Multichain (MULTI), a cross-chain protocol, has halted its services today due to the detection of abnormal fund movements from its MPC address. Blockchain security firm Peckshield reported that Multichain fell victim to an exploit, resulting in a loss of $126 million. The attacker managed to transfer funds from Multichain’s Fantom (FTM) and Moonriver (MOVR) bridge.

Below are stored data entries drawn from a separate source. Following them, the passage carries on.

Fixpoint forEach {S A} (l : list A) (f : A -> M S unit) : M S unit :=
  match l with
  | [] => ret tt
  | x :: rest => let* _ := f x in forEach rest f
  end.

Definition MAX_FULL_ATTEMPTS : nat := 3.

Section Script.

Variable E : Env.

Definition EVALS_CACHE : string :=
  path_join E [import_meta_dirname E; "../.evals-cache"].
Definition PROJECT_ROOT : string :=
  path_join E [import_meta_dirname E; ".."].
Definition D3K_LOGS_DIR : string :=
  path_join E [os_homedir E; ".d3k/logs"].

(** *** Primitive actions on the world *)

Definition emit (e : Event) : M World unit :=
  fun w => (Normal tt,
            {| fs := fs w; d3kProcess := d3kProcess w; nextPid := nextPid w;
               trace := trace w ++ [e] |}).

(** A shell command: logged, and free to change the working tree. *)
Definition shell (e : Event) : M World unit :=
  fun w => (Normal tt,
            {| fs := shellFs E e (fs w); d3kProcess := d3kProcess w;
               nextPid := nextPid w; trace := trace w ++ [e] |}).

(** A command whose result is read: the environment gives the result. *)
Definition shellOut {A} (e : Event) (answer : Completion A) : M World A :=
  let* _ := shell e in fun w => (answer, w).

Definition sleep (ms : nat) : M World unit := emit (EvSleep ms).

Definition setD3kProcess (h : option nat) : M World unit :=
  fun w => (Normal tt,
            {| fs := fs w; d3kProcess := h; nextPid := nextPid w;
               trace := trace w |}).

Definition exists_ (p : string) : M World bool :=
  fun w => (Normal (existsSync (fs w) p), w).

(** [mkdirSync(dir, { recursive: true })] *)
Definition mkdirSync (dir : string) : M World unit :=
  fun w =>
    match files (fs w) !! dir with
    | Some _ => (Throw ("EEXIST: file already exists, mkdir " +:+ dir), w)
    | None =>
        (Normal tt,
         {| fs := {| files := files (fs w); dirs := {[dir]} ∪ dirs (fs w) |};
            d3kProcess := d3kProcess w; nextPid := nextPid w;
            trace := trace w ++ [EvMkdir dir] |})
    end.

(** [cpSync(src, dst)] of a file of the evals cache into the working tree;
    an existing file at [dst] is replaced ([force] defaults to true). *)
Definition cpSync (R : RunEnv) (src dst : string) : M World unit :=
  fun w =>
    match fixture R src with
    | Throw err => (Throw err, w)
    | Normal content =>
        if bool_decide (dst ∈ dirs (fs w))
        then (Throw ("cannot overwrite directory " +:+ dst), w)
        else
          (Normal tt,
           {| fs := {| files := <[dst := content]> (files (fs w));
                       dirs := dirs (fs w) |};
              d3kProcess := d3kProcess w; nextPid := nextPid w;
              trace := trace w ++ [EvCopy src dst] |})
    end.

In response to the incident, Multichain has advised its users to revoke all approvals associated with the protocol. The Fantom Foundation stated that they are currently evaluating the situation and will provide an update once they have more information to share. Although Multichain has not disclosed the specifics of the exploit, initial reactions from the community suggest a potential compromise of the protocol’s private key. CertiK, the smart contract auditor for Multichain, linked the attack to a compromise of the private key, noting that this was beyond the scope of their previous audit. On-chain investigator Loki Zeng supported this perspective, mentioning that the asset transfer occurred over an extended period and speculating that the attacker might have gained complete control over the protocol’s private key fragments that exceeded the threshold.

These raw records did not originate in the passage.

(** * Intersection module utilities and the simple planning simulator

    A shallow embedding of

    - [planning/behavior_velocity_intersection_module/src/util_type.hpp]
      (the data types of the intersection module and the inline accessors of
      [IntersectionLanelets]),
    - functions declared in
      [planning/behavior_velocity_intersection_module/src/util.hpp], and
    - [simulator/simple_planning_simulator/.../simple_planning_simulator_core.cpp]:
      [set_input] and [add_measurement_noise], and the callbacks, the timer
      and the publishers as a machine over the members of the node
      ([SimulatorNode]).

    Conventions.  In the simulator a C++ [double] is an IEEE 754 binary64
    number and a [float] a binary32 number, both as [spec_float] of the
    Standard Library, with the operations rounding to nearest, ties to even
    ([IEEE754]); every conversion between the two formats that the code
    makes, written or implied by the types, is a [to_float] or a [to_double]
    here.  Each operation rounds on its own: expressions are evaluated in
    the precision of their type and multiplications and additions are not
    fused.  In the intersection module, whose functions have no body in
    these sources, coordinates, lengths and speeds are rational numbers
    ([Q]).  [size_t] and [int] path indices are integers ([Z]); an index
    that the code stores in a [size_t] is kept non-negative by the code that
    produces it.  [std::optional<T>] is [option T], [std::vector<T>] is
    [list T], [std::set<int>] is [gset Z] and [std::map<int, T>] is
    [gmap Z T]. *)

From Stdlib Require Import ZArith QArith Qround Lia List Bool String SpecFloat.
From stdpp Require Import base option list gmap.

Import ListNotations.

(* ===================================================================== *)
(** * Floating-point numbers                                              *)
(* ===================================================================== *)

Module IEEE754.

(** [double] (binary64: 53 bits of precision, [emax = 1024]) and [float]
    (binary32: 24 bits, [emax = 128]). *)
Abbreviation double := spec_float.
Abbreviation float := spec_float.

(** Arithmetic on [double]. *)
Definition dadd (a b : double) : double := SFadd 53 1024 a b.
Definition dsub (a b : double) : double := SFsub 53 1024 a b.
Definition dmul (a b : double) : double := SFmul 53 1024 a b.
Definition ddiv (a b : double) : double := SFdiv 53 1024 a b.
Definition dopp (a : double) : double := SFopp a.

(** Unary minus on [float]. *)
Definition fopp (a : float) : float := SFopp a.

(** The comparisons [<] and [<=]: false when an operand is not a number. *)
Definition dltb (a b : double) : bool := SFltb a b.
Definition dleb (a b : double) : bool := SFleb a b.

(** The conversion of a [double] to [float]: the nearest [float], an
    infinity when the magnitude is too large. *)
Definition to_float (a : double) : float :=
  match a with
  | S754_finite s m e => binary_round 24 128 s m e
  | _ => a
  end.

(** The conversion of a [float] to [double], which is exact. *)
Definition to_double (a : float) : double :=
  match a with
  | S754_finite s m e => binary_round 53 1024 s m e
  | _ => a
  end.

(** The literals [0.0] and [0.0F]. *)
Definition dzero : double := S754_zero false.
Definition fzero : float := S754_zero false.

(** The [double] of an integer of at most 53 bits, and the [double] of the
    decimal literal that is written [a / b] as a fraction: the nearest
    [double] to it. *)
Definition double_of_Z (a : Z) : double := binary_normalize 53 1024 a 0 false.

Definition double_literal (a : Z) (b : positive) : double :=
  ddiv (double_of_Z a) (double_of_Z (Zpos b)).

(** [std::numeric_limits<double>::max()]. *)
Definition DBL_MAX : double := SFmax_float 53 1024.

(** The rational number a finite floating-point number stands for. *)
Definition value (a : spec_float) : Q :=
  match a with
  | S754_finite s m e =>
      let magnitude :=
        match e with
        | Zneg p => Zpos m # (2 ^ p)
        | _ => inject_Z (Zpos m * 2 ^ e)
        end in
      if s then Qopp magnitude else magnitude
  | _ => 0%Q
  end.

(** The place of a number in the order of [<]: the class (negative
    infinity, negative, zero, positive, positive infinity), then exponent
    and mantissa, both negated for a negative number. *)
Definition order_key (a : spec_float) : Z * Z * Z :=
  match a with
  | S754_infinity true => (-2, 0, 0)%Z
  | S754_finite true m e => (-1, - e, Zneg m)%Z
  | S754_zero _ | S754_nan => (0, 0, 0)%Z
  | S754_finite false m e => (1, e, Zpos m)%Z
  | S754_infinity false => (2, 0, 0)%Z
  end.

Definition is_nan (a : spec_float) : bool :=
  match a with
  | S754_nan => true
  | _ => false
  end.

(** The lexicographic order of the keys. *)
Definition key_lt (k1 k2 : Z * Z * Z) : Prop :=
  let '(c1, e1, m1) := k1 in
  let '(c2, e2, m2) := k2 in
  (c1 < c2 \/ (c1 = c2 /\ (e1 < e2 \/ (e1 = e2 /\ m1 < m2))))%Z.

End IEEE754.

(* ===================================================================== *)
(** * The simple planning simulator                                       *)
(* ===================================================================== *)

Module SimplePlanningSimulator.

Web3 Knowledge Graph Protocol 0xScope revealed that the impact of the exploit extends to other chains such as Kava, Dogechain, Conflux, and ETHW. The firm also noted that multiple stablecoin assets across these chains have lost their peg. Additionally, Daniele Sestagalli from the ICE crypto project announced that the team has decided to burn $1.85 million worth of ICE tokens affected by the exploit. The burned tokens will be airdropped to Fantom Multichain users as a new token called WAGMI.

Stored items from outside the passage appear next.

(** *** Visual insights *)

Definition analyze_visual_insights (resume_text : str) (role_keywords : gset str)
  : result visual_insights :=
  let tokens := simple_tokenize resume_text in
  let counter := Counter.of_list tokens in
  let keyword_counts :=
    List.map (fun k => (k, Counter.get counter k))
             (take 25 (sorted (elements role_keywords))) in
  sections ← detect_sections resume_text;
  let words := len tokens in
  let sentences :=
    Z.max 1 (Str.count 46%N resume_text + Str.count 33%N resume_text
             + Str.count 63%N resume_text) in
  avg_sentence_len ← Float.int_truediv words sentences;
  avg ← Float.round2 avg_sentence_len;
  w ← Float.of_int words;
  minutes ← Float.truediv w (Float.of_Z 200);
  read_time ← Float.round2 minutes;
  Ok {| keyword_density := keyword_counts;
        section_balance := sections;
        readability_metrics :=
          {| avg_sentence_length := avg;
             word_count := words;
             estimated_read_time_min := read_time |} |}.

(** *** Achievement bullets *)

Definition is_vague (bullet : str) : bool :=
  let lowered := lower bullet in
  existsb (fun pat => Str.contains pat lowered) vague_patterns.

Definition flagged (bullet : str) : bool :=
  is_vague bullet && (4 <=? len (Str.split bullet)).

Definition suggest_quantified_achievements (resume_text : str) : list rewrite :=
  let bullet_like := Re.findall_bullets 0 true resume_text in
  let suggestions :=
    fold_left
      (fun suggestions bullet =>
         if flagged bullet
         then suggestions ++ [{| original := Str.strip bullet;
                                 suggestion := REWRITE_ADVICE |}]
         else suggestions)
      (take 60 bullet_like) [] in
  take 20 suggestions.
End Analysis.

(** ** The score in closed form *)

(** What [compute_ats_score] computes from the number of missing keywords,
    the size of the keyword set and the number of detected sections: binary64
    arithmetic, then [int], which drops the fraction. *)
Definition score_formula (missing keywords sections : Z) : Z :=
  let coverage :=
    Float.sub (Float.of_Z 1)
      (Float.div (Float.exact missing) (Float.exact (Z.max 1 keywords))) in
  let richness :=
    Float.min (Float.of_Z 1) (Float.div (Float.of_Z sections) (Float.of_Z 6)) in
  Z.max 0 (Z.min 100
    (Float.trunc (Float.add (Float.mul (Float.of_Z 60) coverage)
                            (Float.mul (Float.of_Z 40) richness)))).

(** The score as the specification words it: the same expression over the
    rationals, rounded to the nearest integer. *)
Definition nearest_integer (x : Q) : Z := Qfloor (x + (1 # 2))%Q.

Definition specified_score (missing keywords sections : Z) : Z :=
  let coverage := (1 - inject_Z missing / inject_Z (Z.max 1 keywords))%Q in
  let richness := Qmin 1 (inject_Z sections / 6)%Q in
  Z.max 0 (Z.min 100 (nearest_integer (60 * coverage + 40 * richness)%Q)).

Following the attack, Multichain’s MULTI token experienced a significant decline of over 16%, reaching $2.60 at the time of writing, according to data from CryptoSlate. This exploit has compounded the protocol’s existing issues, as it has encountered several challenges recently. In May, the Multichain team lost contact with CEO Zhao Jun amidst rumors of his arrest in China. Coincidentally, the protocol also experienced a failed upgrade of its cross-chain bridge during the same period, with the team attributing the unavailable routes to a “force majeure” situation. Adding to the protocol’s recent troubles, Binance has suspended support for eight bridged tokens from the Multichain cross-chain protocol until further notice.